Michel is the proletarian hero, as typified by ‘30s French star Jean Gabin, but for the post-war generation. He shares with Gabin a rugged appearance and an acceptance of death. In films like Le Jour Se Lève, Gabin’s character is resigned to his looming fate with an almost romantic melancholia; he burns through his cigarettes as if he were continuously resetting a faulty hourglass. Michel may half-tilt his hat and droop his cigarettes but he’s anything but languid. From his hot-wiring of cars to ditching diners without pay, Michel welcomes danger with a youthful spontaneity akin to a jazz age hipster. Michel, like others who came of age during the Fourth Republic, is neither culturally French nor American, but something in between.

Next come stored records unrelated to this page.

(** C4: the record returned by [get_property_data] is the fixed mock owner
    and registration number with a null [management], whatever the region
    name: two calls with different arguments are indistinguishable, in
    their result and in what they log. *)
Theorem get_property_data_ignores_region (r1 r2 : pyval) :
  get_property_data r1 = get_property_data r2
  ∧ result (get_property_data r1) =
      Return (PDict {[ "owner" := PStr "홍길동";
                       "registration_number" := PStr "1234-5678-9012";
                       "management" := PNone ]}).
Proof. split; reflexivity. Qed.

(** C10: in both mocked providers the [try] body returns (it never
    raises), so the [except] branch does not run: no error record is
    logged and the value returned is not the all-empty fallback. *)
Theorem mock_fallbacks_unreachable (latitude longitude : float) (region_name : pyval) :
  (∃ v, result (forest_body latitude longitude) = Return v
        ∧ get_forest_data latitude longitude = forest_body latitude longitude)
  ∧ (∀ fmt arg, EvLog ERROR fmt arg ∉ trace (get_forest_data latitude longitude))
  ∧ result (get_forest_data latitude longitude) ≠
      Return (PDict {[ "is_mountain_area" := PBool false;
                       "region_name" := PStr "";
                       "boundary_coordinates" := PList [] ]})
  ∧ (∃ v, result (property_body region_name) = Return v
          ∧ get_property_data region_name = property_body region_name)
  ∧ (∀ fmt arg, EvLog ERROR fmt arg ∉ trace (get_property_data region_name))
  ∧ result (get_property_data region_name) ≠
      Return (PDict {[ "owner" := PStr "";
                       "registration_number" := PStr "";
                       "management" := PNone ]}).
Proof.
  split_and!.
  - eexists. split; reflexivity.
  - intros fmt arg Hin. apply list_elem_of_singleton in Hin. discriminate.
  - intros H. apply (f_equal (fld "is_mountain_area")) in H. discriminate H.
  - eexists. split; reflexivity.
  - intros fmt arg Hin. apply list_elem_of_singleton in Hin. discriminate.
  - intros H. apply (f_equal (fld "owner")) in H. discriminate H.
Qed.
(** * The streaming completion engine of shell_gpt

    A shallow embedding of [sgpt/handlers/handler.py] (the provider gateway
    [get_provider_completion], [Handler.handle_function_call] and
    [Handler.get_completion]) and of the tool-schema resolution of
    [sgpt/app.py], followed by the properties the specification states
    about them.

    Python generators are modelled by their full drain: a [yield] appends
    a fragment to the [yielded] field of the state, in order.  The message
    list is one shared Python list that the handler mutates in place; it is
    a field of the state, so that what a failing call leaves behind stays
    visible.  Calls to collaborators (configuration, provider, function
    registry, stream connection) are recorded in an event log. *)

From Stdlib Require Import ZArith Ascii String.
From stdpp Require Import base option list strings gmap.

Local Open Scope string_scope.
Local Open Scope list_scope.
Local Open Scope stdpp_scope.

(** ** Python values the handler looks at *)

(** The exceptions that can travel through the handler. *)
Inductive PyError :=
| KeyboardInterrupt
| JSONDecodeError (doc : string)      (* json.loads: [doc] is the text being parsed *)
| AttributeError
| TypeError
| ValueError
| FunctionNotFound (name : string)    (* raised by the function registry *)
| ProviderError.                      (* raised by the provider call or its transport *)

Inductive Result (A : Type) :=
| Ok (a : A)
| Raise (e : PyError).
Arguments Ok {A} a.
Arguments Raise {A} e.

(** A key of a LiteLLM dict may be missing, present with [None], or present
    with a value.  An attribute of an OpenAI (pydantic) object is never
    missing: it is [PyNone] or [Present]. *)
Inductive field (A : Type) :=
| Absent
| PyNone
| Present (a : A).
Arguments Absent {A}.
Arguments PyNone {A}.
Arguments Present {A} a.
Fixpoint parse_value (fuel : nat) (s : string) : option (value * string) :=
  match fuel with
  | O => None
  | S f =>
      match s with
      | String "n" _ => expect "null" Null s
      | String "t" _ => expect "true" (Bool true) s
      | String "f" _ => expect "false" (Bool false) s
      | String "[" r =>
          match skip_ws r with
          | String "]" r' => Some (Arr [], r')
          | r' =>
              match parse_elems f r' with
              | Some (vs, rest) => Some (Arr vs, rest)
              | None => None
              end
          end
      | String "{" r =>
          match skip_ws r with
          | String "}" r' => Some (Obj [], r')
          | r' =>
              match parse_members f r' with
              | Some (ms, rest) => Some (Obj ms, rest)
              | None => None
              end
          end
      | String c r =>
          if Ascii.eqb c dq then
            match parse_chars r with
            | Some (t, rest) => Some (Str t, rest)
            | None => None
            end
          else
            match parse_number s with
            | Some (n, rest) => Some (Num n, rest)
            | None => None
            end
      | EmptyString => None
      end
  end
with parse_elems (fuel : nat) (s : string) : option (list value * string) :=
  match fuel with
  | O => None
  | S f =>
      match parse_value f s with
      | Some (v, r) =>
          match skip_ws r with
          | String "]" r' => Some ([v], r')
          | String "," r' =>
              match parse_elems f (skip_ws r') with
              | Some (vs, rest) => Some (v :: vs, rest)
              | None => None
              end
          | _ => None
          end
      | None => None
      end
  end
with parse_members (fuel : nat) (s : string)
  : option (list (string * value) * string) :=
  match fuel with
  | O => None
  | S f =>
      match s with
      | String c r =>
          if Ascii.eqb c dq then
            match parse_chars r with
            | Some (k, r1) =>
                match skip_ws r1 with
                | String ":" r2 =>
                    match parse_value f (skip_ws r2) with
                    | Some (v, r3) =>
                        match skip_ws r3 with
                        | String "}" r' => Some ([(k, v)], r')
                        | String "," r' =>
                            match parse_members f (skip_ws r') with
                            | Some (ms, rest) => Some ((k, v) :: ms, rest)
                            | None => None
                            end
                        | _ => None
                        end
                    | None => None
                    end
                | _ => None
                end
            | None => None
            end
          else None
      | EmptyString => None
      end
  end.

Definition syntax_error : JsError := mkError "Unexpected token in JSON".

Definition parse (s : string) : Completion value :=
  match parse_value (S (String.length s)) (skip_ws s) with
  | Some (v, rest) =>
      match skip_ws rest with
      | EmptyString => Normal v
      | _ => Thrown syntax_error
      end
  | None => Thrown syntax_error
  end.

End RefJSON.

(** ** The class, over the platform's JSON codec and output handle *)

Section JsonStreamModel.

(** JavaScript values, their truthiness, and the platform's codec:
    [JSON.parse] throws on malformed text; [JSON.stringify] throws on a
    value it cannot serialise and returns [undefined] ([None]) for a value
    that has no JSON form. *)
Variable Value : Type.
Variable truthy : Value -> bool.
Variable JSON_parse : string -> Completion Value.
Variable JSON_stringify : Value -> Completion (option string).

(** The output handle's [write] primitive: the completion callbacks it
    accepts, and the signal it reports for a text given the writes already
    made. *)
Variable Callback : Type.
Variable stream_write : list (string * option Callback) -> string -> bool.

(** What observers of the object receive. *)
Inductive Event : Type :=
| EvJson (value : Value)
| EvText (text : string)
| EvParseError (err : JsError) (record : string)
| EvStreamError (err : JsError)
| EvStreamErrorText (text : string)
| EvEnd.

(** The object together with everything it acts upon. *)
Record World := mkWorld {
  self : JsonStream;
  events : list Event;
  perf_calls : list PerfCall;
  out : list (string * option Callback)
}.

(** Computations that read and update the world and may throw. *)
Definition M (A : Type) : Type := World -> Completion A * World.

Definition ret {A} (a : A) : M A := fun w => (Normal a, w).
(** The amended C4 at a two-way cache of 32 blocks of 64 bytes and
    address 1000. *)
Lemma address_partition_witness :
  exists addr,
    Address.__init__ 1000 64 32 16 = Ok addr /\
    (Address._offset_len addr + Address._index_len addr + Address._tag_len addr = 32)%Z /\
    length (Address.address addr) = 32 /\
    int2 (Address.address addr) = Ok 1000%N /\
    Address.get_tag addr ++ Address.get_index addr ++ Address.get_offset addr
      = Address.address addr.
Proof.
  apply (address_partition 1000 64 32 16).
  - repeat split.
    + by exists 6%N.
    + by exists 5%N.
    + by exists 4%N.
    + lia.
    + by exists 2%N.
  - exists 6%Z, 4%Z. repeat split; [vm_compute; reflexivity..|lia].
  - reflexivity.
Defined.

(** ** The backing store *)

(** C7 as stated fails: [main] sizes the RAM to the workload, not to the
    decoded address space.  For the vector workload of dimension 1 with
    blocks of 2 bytes the RAM has 12 rows, and the tag and index of
    address 24 name row 12. *)
Lemma ram_set_block_beyond_capacity :
  cache_sim.blocks_in_ram (cache_sim.ram_size false 1) 2 = Ok 12 /\
  exists addr,
    Address.__init__ 24 2 4 1 = Ok addr /\
    int2 (Address.get_tag addr ++ Address.get_index addr) = Ok 12%N /\
    forall b,
      fst (RAM.set_block (Address.get_tag addr) (Address.get_index addr) b
                         (RAM.__init__ 12 1)) = Raise IndexError.
Proof.
  split; [reflexivity|]. eexists. split; [vm_compute; reflexivity|].
  split; [vm_compute; reflexivity|]. intros b. vm_compute. reflexivity.
Qed.

(** C7, amended: for every tag and index whose number [tag‖index] is below
    the number of rows the RAM was constructed with, [set_block] returns,
    marks that row valid and stores the block in it, and leaves every
    other row alone. *)
Theorem ram_set_block_in_range (ram : RAM.t) (tag index : str) (data : option loc) (n : N) :
  int2 (tag ++ index) = Ok n ->
  N.to_nat n < length (RAM.blocks ram) ->
  exists ram',
    RAM.set_block tag index data ram = (Ok tt, ram') /\
    RAM.blocks ram' !! N.to_nat n = Some {| RAM.valid := true; RAM.block := data |} /\
    length (RAM.blocks ram') = length (RAM.blocks ram) /\
    forall j, j <> N.to_nat n -> RAM.blocks ram' !! j = RAM.blocks ram !! j.
Proof.
  intros Hn Hlt. unfold RAM.set_block, bind, lift, gets, modify. rewrite Hn.
  rewrite decide_True by done. eexists. split; [reflexivity|]. simpl.
  split; [by apply list_lookup_insert_eq|].
  split; [apply length_insert|].
  intros j Hj. by apply list_lookup_insert_ne.
Qed.

(** The amended C7 at row 5 of a RAM of 8 rows. *)
Lemma ram_set_block_in_range_witness :
  exists ram',
    RAM.set_block (list_ascii_of_string "1") (list_ascii_of_string "01") (Some 7)
                  (RAM.__init__ 8 1) = (Ok tt, ram') /\
    RAM.blocks ram' !! 5 = Some {| RAM.valid := true; RAM.block := Some 7 |} /\
    length (RAM.blocks ram') = 8 /\
    forall j, j <> 5 -> RAM.blocks ram' !! j = RAM.blocks (RAM.__init__ 8 1) !! j.
Proof.
  apply (ram_set_block_in_range (RAM.__init__ 8 1) (list_ascii_of_string "1")
           (list_ascii_of_string "01") (Some 7) 5%N).
  - reflexivity.
  - simpl. lia.
Defined.

(** ** The defects, at concrete inputs *)

(** C1 at a failing input.  Two sets of two ways, LRU.  Three stores to
    set 0 leave the block of address 0 evicted from the cache and valid in
    the RAM with 7.0 at offset 0.  The load of address 0 misses, installs
    nothing and returns [None]. *)
Lemma read_miss_in_associative_cache_installs_nothing :
  exists cpu0 cpu1 cpu2 addr b,
    CPU.__init__ 2 2 4 16 Cache.LRU ticking draw_zero = Ok cpu0 /\
    replay [Store 0 (Float 7); Store 4 (Float 8); Store 8 (Float 9)] cpu0
      = ([Stored; Stored; Stored], cpu1) /\
    fst (CPU.decode 0 cpu1) = Ok addr /\
    fst (Cache.get_block addr (CPU.mem cpu1)) = Ok (None, Cache.no_row) /\
    ram_row (CPU.mem cpu1) addr = Some {| RAM.valid := true; RAM.block := b |} /\
    word_at (CPU.mem cpu1) b 0 = Some (Float 7) /\
    CPU.load 0 cpu1 = (Ok None, cpu2) /\
    Cache.blocks (CPU.cache cpu2) = Cache.blocks (CPU.cache cpu1).
Proof.
  do 5 eexists. split; [reflexivity|]. split; [vm_compute; reflexivity|].
  split; [vm_compute; reflexivity|]. split; [vm_compute; reflexivity|].
  split; [vm_compute; reflexivity|]. split; [vm_compute; reflexivity|].
  split; [vm_compute; reflexivity|]. vm_compute; reflexivity.
Qed.

(** C2 at a failing input.  After a store of 7.0 to address 0 the RAM row
    of the address is valid and holds 7.0, and the read of address 0
    through a freshly constructed two-way associative cache in front of
    that RAM returns [None]. *)
Lemma cold_reread_in_associative_cache_returns_none :
  exists cpu0 cpu1 addr b w,
    CPU.__init__ 2 2 4 16 Cache.LRU ticking draw_zero = Ok cpu0 /\
    CPU.store 0 (Float 7) cpu0 = (Ok tt, cpu1) /\
    fst (CPU.decode 0 cpu1) = Ok addr /\
    ram_row (CPU.mem cpu1) addr = Some {| RAM.valid := true; RAM.block := b |} /\
    word_at (CPU.mem cpu1) b 0 = Some (Float 7) /\
    with_fresh_cache 2 2 4 Cache.LRU (CPU.mem cpu1) = Ok w /\
    fst (Cache.get_val addr w) = Ok None.
Proof.
  do 5 eexists. split; [reflexivity|]. split; [vm_compute; reflexivity|].
  split; [vm_compute; reflexivity|]. split; [vm_compute; reflexivity|].
  split; [vm_compute; reflexivity|]. split; [vm_compute; reflexivity|].
  vm_compute; reflexivity.
Qed.

(** C3 at a failing input.  In a direct-mapped cache that has seen no
    access, with nothing valid in the cache or in the RAM, the load of
    address 0 raises [AttributeError]; it leaves row 0 of the cache valid
    with no block. *)
Lemma unwritten_read_in_direct_mapped_cache_raises :
  exists cpu0 cpu1,
    CPU.__init__ 2 1 4 16 Cache.LRU ticking draw_zero = Ok cpu0 /\
    Forall (fun r => Cache.valid r = false) (Cache.blocks (CPU.cache cpu0)) /\
    Forall (fun r => RAM.valid r = false) (RAM.blocks (CPU.ram cpu0)) /\
    CPU.load 0 cpu0 = (Raise AttributeError, cpu1) /\
    (exists r, Cache.blocks (CPU.cache cpu1) !! 0 = Some r /\
               Cache.valid r = true /\ Cache.block r = None).
Proof.
  do 2 eexists. split; [reflexivity|].
  split; [vm_compute; repeat constructor|].
  split; [vm_compute; repeat constructor|].
  split; [vm_compute; reflexivity|].
  eexists. split; [vm_compute; reflexivity|]. split; reflexivity.
Qed.

(** C5 at a failing input.  Under LRU and under FIFO, an install into the
    full set 1 does not evict the way of set 1 with the smallest
    timestamp: the index [np.argmin] returns is relative to the set and is
    used as a row of the whole array, so row 0 of set 0 is overwritten. *)
Lemma eviction_from_second_set_overwrites_first_set :
  misdirected_eviction Cache.LRU /\ misdirected_eviction Cache.FIFO.
Proof.
  split; unfold misdirected_eviction; do 7 eexists;
    (split; [reflexivity|]); repeat (split; [vm_compute; reflexivity|]);
    vm_compute; reflexivity.
Qed.

(** C8 at a failing input.  A run without accesses (a workload of
    dimension 0) ends with both read counters at zero, and the report
    raises [ZeroDivisionError] at the read miss rate, after the four lines
    before it. *)
Lemma report_without_reads_divides_by_zero :
  exists cpu out,
    CPU.__init__ 64 2 32 0 Cache.LRU ticking draw_zero = Ok cpu /\
    Cache.read_hits (CPU.cache cpu) + Cache.read_misses (CPU.cache cpu) = 0 /\
    cache_sim.print_results cpu [] = (Raise ZeroDivisionError, out) /\
    length out = 4.
Proof.
  do 2 eexists. split; [reflexivity|]. split; [reflexivity|].
  split; [vm_compute; reflexivity|]. reflexivity.
Qed.

(** C9 as stated fails in the direct-mapped case.  A store to address 0 at
    time 0 fills row 0; a store to address 8, same index and another tag,
    replaces it at time 1: the last-access time of the row is 1 and its
    insertion time is still 0. *)
Lemma direct_mapped_replacement_keeps_insertion_time :
  exists cpu0 cpu1 cpu2 old new,
    CPU.__init__ 2 1 4 16 Cache.LRU ticking draw_zero = Ok cpu0 /\
    CPU.store 0 (Float 1) cpu0 = (Ok tt, cpu1) /\
    Cache.blocks (CPU.cache cpu1) !! 0 = Some old /\
    Cache.valid old = true /\
    Cache.wall (CPU.mem cpu1) (Cache.ticks (CPU.mem cpu1)) = 1%Z /\
    CPU.store 8 (Float 2) cpu1 = (Ok tt, cpu2) /\
    Cache.blocks (CPU.cache cpu2) !! 0 = Some new /\
    Cache.tag new <> Cache.tag old /\
    Cache.block new <> Cache.block old /\
    Cache.access new = Datetime 1 /\
    Cache.time_in new = Datetime 0 /\
    Cache.time_in new <> Datetime 1.
Proof.
  do 5 eexists. split; [reflexivity|].
  repeat (split; [vm_compute; first [reflexivity | discriminate]|]).
  vm_compute; discriminate.
Qed.

(** C10 at a failing input.  Two sets and two blocks, the geometry the
    decoder takes for fully associative.  After two stores row 0 holds the
    tag of address 2; the load of address 0, another tag, whose block is
    valid in the RAM, returns [None] and replaces nothing. *)
Lemma read_of_other_tag_in_fully_associative_cache_replaces_nothing :
  exists cpu0 cpu1 cpu2 addr r b,
    CPU.__init__ 2 2 2 16 Cache.FIFO ticking draw_zero = Ok cpu0 /\
    replay [Store 0 (Float 1); Store 2 (Float 2)] cpu0 = ([Stored; Stored], cpu1) /\
    fst (CPU.decode 0 cpu1) = Ok addr /\
    Address._index_len addr = 0%Z /\
    Cache.blocks (CPU.cache cpu1) !! 0 = Some r /\
    Cache.valid r = true /\
    Cache.tag r <> Some (Address.get_tag addr) /\
    ram_row (CPU.mem cpu1) addr = Some {| RAM.valid := true; RAM.block := b |} /\
    CPU.load 0 cpu1 = (Ok None, cpu2) /\
    Cache.blocks (CPU.cache cpu2) = Cache.blocks (CPU.cache cpu1).
Proof.
  do 6 eexists. split; [reflexivity|].
  repeat (split; [vm_compute; first [reflexivity | discriminate]|]).
  vm_compute; reflexivity.
Qed.
(** * Thai national ID card reader: protocol engine and decoders

    A shallow embedding of the card protocol engine of [lol.py]
    ([SmartCardConnection], [SmartCardReader]) and of its two decoders
    ([thai2unicode], [format_date]), with the properties of the
    specification stated over it.

    Conventions.
    - A Python [int] is a [Z]; a list of ints (an APDU, an ATR, response
      data) is a [list Z].
    - A Python [str] is the list of its Unicode code points ([pystr]);
      exception messages, which are ASCII here, are kept as [string].
    - Python exceptions are values of [exn]; a call that can raise returns
      a [result].
    - The reader, the card and the channel are the outside world: a
      [device] is a state machine answering the five calls the program
      makes. The engine threads the device state together with the trace
      of the calls it made. *)

From Stdlib Require Import ZArith NArith List String Ascii Bool Lia.
Import ListNotations.

Local Open Scope Z_scope.

(* ================================================================== *)
(** ** Exceptions and results *)

(** [SmartCardError] is the exception class of the program; every other
    exception (raised by the smart-card library or by a built-in) is a
    [PyError] tagged with the name of its class. *)
Inductive exn : Type :=
| SmartCardError (msg : string)
| PyError (kind : string).

Inductive result (A : Type) : Type :=
| Ok (a : A)
| Raise (e : exn).

Arguments Ok {A} a.
Arguments Raise {A} e.

Definition is_SmartCardError (e : exn) : bool :=
  match e with
  | SmartCardError _ => true
  | PyError _ => false
  end.

(* ================================================================== *)
(** ** Python strings *)

Module PyStr.

Definition pystr : Type := list N.

(** An ASCII literal as a Python string. *)
Definition lit (s : string) : pystr :=
  map N_of_ascii (list_ascii_of_string s).

(** [str.isspace] on one character: the white-space table of CPython
    ([_PyUnicode_IsWhitespace]). *)
Definition isspace (c : N) : bool :=
  ((0x09 <=? c) && (c <=? 0x0D)
   || (0x1C <=? c) && (c <=? 0x20)
   || (c =? 0x85) || (c =? 0xA0) || (c =? 0x1680)
   || (0x2000 <=? c) && (c <=? 0x200A)
   || (c =? 0x2028) || (c =? 0x2029) || (c =? 0x202F)
   || (c =? 0x205F) || (c =? 0x3000))%N.

Fixpoint lstrip (s : pystr) : pystr :=
  match s with
  | [] => []
  | c :: t => if isspace c then lstrip t else s
  end.

Definition rstrip (s : pystr) : pystr := rev (lstrip (rev s)).

(** [s.strip()] *)
Definition strip (s : pystr) : pystr := rstrip (lstrip s).

(** [s.replace(a, b)] for one-character [a] and [b]. *)
Definition replace (a b : N) (s : pystr) : pystr :=
  map (fun c => if (c =? a)%N then b else c) s.

(** [s[i:j]] for [0 <= i <= j]. *)
Definition slice (i j : nat) (s : pystr) : pystr :=
  firstn (j - i) (skipn i s).

(** ['0'..'9'] *)
Definition is_ascii_digit (c : N) : bool :=
  ((0x30 <=? c) && (c <=? 0x39))%N.

End PyStr.

Import PyStr.

(* ================================================================== *)
(** ** Hexadecimal formatting *)

Definition hex_digit (d : N) : ascii :=
  match d with
  | 0 => "0" | 1 => "1" | 2 => "2" | 3 => "3"
  | 4 => "4" | 5 => "5" | 6 => "6" | 7 => "7"
  | 8 => "8" | 9 => "9" | 10 => "A" | 11 => "B"
  | 12 => "C" | 13 => "D" | 14 => "E" | _ => "F"
  end%N%char.

Fixpoint upper_hex_aux (fuel : nat) (n : N) (acc : string) : string :=
  match fuel with
  | O => acc
  | S f =>
      let acc' := String (hex_digit (n mod 16)) acc in
      if (n / 16 =? 0)%N then acc' else upper_hex_aux f (n / 16)%N acc'
  end.

(** Upper-case hexadecimal digits of [n], without leading zeros. *)
Definition upper_hex (n : N) : string :=
  upper_hex_aux (S (N.to_nat (N.log2 n))) n EmptyString.

Fixpoint zeros (k : nat) : string :=
  match k with
  | O => EmptyString
  | S k' => String "0"%char (zeros k')
  end.

(** Left padding with zeros up to [width] characters. *)
Definition zfill (width : nat) (s : string) : string :=
  (zeros (width - String.length s) ++ s)%string.

(** [f"{z:02X}"]: the sign counts in the width of 2. *)
Definition format_02X (z : Z) : string :=
  if z <? 0 then ("-" ++ zfill 1 (upper_hex (Z.to_N (- z))))%string
  else zfill 2 (upper_hex (Z.to_N z)).

(** ["%-0.2X" % z], the item format of [smartcard.util.toHexString]: a
    precision of two digits. The library formats each item [a] of the
    list as [(a + 256) % 256]. *)
Definition percent_02X (z : Z) : string :=
  if z <? 0 then ("-" ++ zfill 2 (upper_hex (Z.to_N (- z))))%string
  else zfill 2 (upper_hex (Z.to_N z)).

Definition hex_item (a : Z) : string := percent_02X ((a + 256) mod 256).

(** [smartcard.util.toHexString(data)]: the items, reduced modulo 256,
    formatted as above and separated by one space. *)
Fixpoint toHexString (data : list Z) : string :=
  match data with
  | [] => EmptyString
  | [b] => hex_item b
  | b :: rest => (hex_item b ++ " " ++ toHexString rest)%string
  end.

(* ================================================================== *)
(** ** Constants *)

Definition APDU_SELECT_COMMAND : list Z := [0x00; 0xA4; 0x04; 0x00; 0x08].
Definition APDU_APPLET_ID : list Z :=
  [0xA0; 0x00; 0x00; 0x00; 0x54; 0x48; 0x00; 0x01].
Definition SW_SUCCESS : list Z := [0x90; 0x00].

(** [[sw1, sw2] == SW_SUCCESS] *)
Definition is_SW_SUCCESS (sw1 sw2 : Z) : bool :=
  (sw1 =? 0x90) && (sw2 =? 0x00).

(* ================================================================== *)
(** ** Decoders *)

(** The decoding table of Python's [tis_620] codec: the bytes below
    [0xA0] decode to the code point of the same number, [0xA1..0xDA] and
    [0xDF..0xFB] to the Thai block [U+0E01..U+0E3A] and
    [U+0E3F..U+0E5B]; [0xA0], [0xDB..0xDE] and [0xFC..0xFF] are undefined
    (the table holds U+FFFE there). *)
Definition tis_620_decoding_table (b : Z) : option N :=
  if (0x00 <=? b) && (b <=? 0x9F) then Some (Z.to_N b)
  else if (0xA1 <=? b) && (b <=? 0xDA) then Some (Z.to_N (b + 0x0D60))
  else if (0xDF <=? b) && (b <=? 0xFB) then Some (Z.to_N (b + 0x0D60))
  else None.

(** U+FFFD REPLACEMENT CHARACTER *)
Definition REPLACEMENT : N := 0xFFFD%N.

(** [b.decode('tis-620', errors='replace')] *)
Definition decode_tis_620_replace (b : list Z) : pystr :=
  map (fun x => match tis_620_decoding_table x with
                | Some c => c
                | None => REPLACEMENT
                end) b.

Definition in_byte_range (x : Z) : bool := (0 <=? x) && (x <? 256).

(** [bytes(data)]: a [ValueError] unless every item is in [range(256)]. *)
Definition bytes_of (data : list Z) : result (list Z) :=
  if forallb in_byte_range data then Ok data else Raise (PyError "ValueError").

Definition HASH : N := 0x23%N.
Definition SPACE : N := 0x20%N.

Definition thai2unicode (data : list Z) : result pystr :=
  match bytes_of data with
  | Raise e => Raise e
  | Ok b => Ok (strip (replace HASH SPACE (decode_tis_620_replace b)))
  end.

Section FormatDate.

(** [str.isdigit] on one character is a property of the Unicode
    character database; the program only relies on it through
    [date_str.isdigit()]. *)
Variable isdigit_char : N -> bool.

(** [s.isdigit()]: at least one character, and all of them digits. *)
Definition isdigit (s : pystr) : bool :=
  match s with
  | [] => false
  | _ => forallb isdigit_char s
  end.

Definition format_date (date_str : pystr) : pystr :=
  let date_str := strip date_str in
  if (Nat.eqb (List.length date_str) 8) && isdigit date_str then
    let year := slice 0 4 date_str in
    let month := slice 4 6 date_str in
    let day := slice 6 8 date_str in
    day ++ lit "/" ++ month ++ lit "/" ++ year
  else date_str.

End FormatDate.

(* ================================================================== *)
(** ** The outside world: reader, channel and card *)

(** What a channel answers to [transmit]: response data and the two
    status bytes, or an exception of the smart-card library. *)
Inductive tx_reply : Type :=
| Response (data : list Z) (sw1 sw2 : Z)
| TxRaise (kind : string).

(** What a channel answers to [getATR]: the ATR, or an exception of the
    smart-card library. *)
Inductive atr_reply : Type :=
| ATR (atr : list Z)
| ATRRaise (kind : string).

(** The five calls the program makes on the smart-card library, as a
    state machine over a state [S] of the reader and the card.
    [createConnection], [connect] and [disconnect] answer [Some kind]
    when they raise. *)
Record device (S : Type) : Type := {
  dev_createConnection : S -> S * option string;
  dev_connect : S -> S * option string;
  dev_getATR : S -> atr_reply;
  dev_transmit : S -> list Z -> S * tx_reply;
  dev_disconnect : S -> S * option string
}.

And then there’s the casting of Jean Seberg as Michel’s girlfriend, Patricia Franchini. She had already played two French icons before in Otto Preminger’s Saint Joan and Bonjour Tristesse. Here, the young American actress plays someone as infatuated with France and high culture as Michel is with American B-movies. Seberg’s performance is also contrastingly deft, her insouciance and daydreaminess making her a sedate counterpart to Michel’s instinctual boor. Nevertheless, with her quirky fashion sense and boyish haircut, Patricia is just as self-assuredly ‘modern’ as Michel in resisting societal expectations.
A good part of Breathless’ endurance is Godard’s tearing up of film grammar; the obtrusive jump-cuts, the handheld camerawork, the street noise which murmurs during scenes of quiet intimacy. All affirm that here is a movie as freewheeling as its protagonists. Godard’s approach was certainly revolutionary, but the cultural references are important too. Le cinema du papa’s literary adaptations and costume dramas (which Godard derided) rarely had interest in how young people were expressing themselves in ‘50s France. Godard’s techniques do mirror his protagonists’ youthful vitality, but he also celebrates their naïve role-playing and affectations, when he could have opted for condescension.
Godard’s affinity for these flighty nonconformists is no better expressed than in the scene where the couple attend a screening of Budd Boetticher’s Westbound. Under the movie projector’s moonlight glow, they share a kiss, and the film’s dialogue is dubbed over with poetry by Apollinaire and Aragon. Michel and Patricia may have as little in common with each other as cinema does with poetry, but the scene remains sincere in its romanticism. For Godard, the characters’ fascination with their respective cultures is not mere modishness, but is fuelled by deep-rooted, ardent desire; and such desire, Breathless shows us, is always worthy of one’s attention.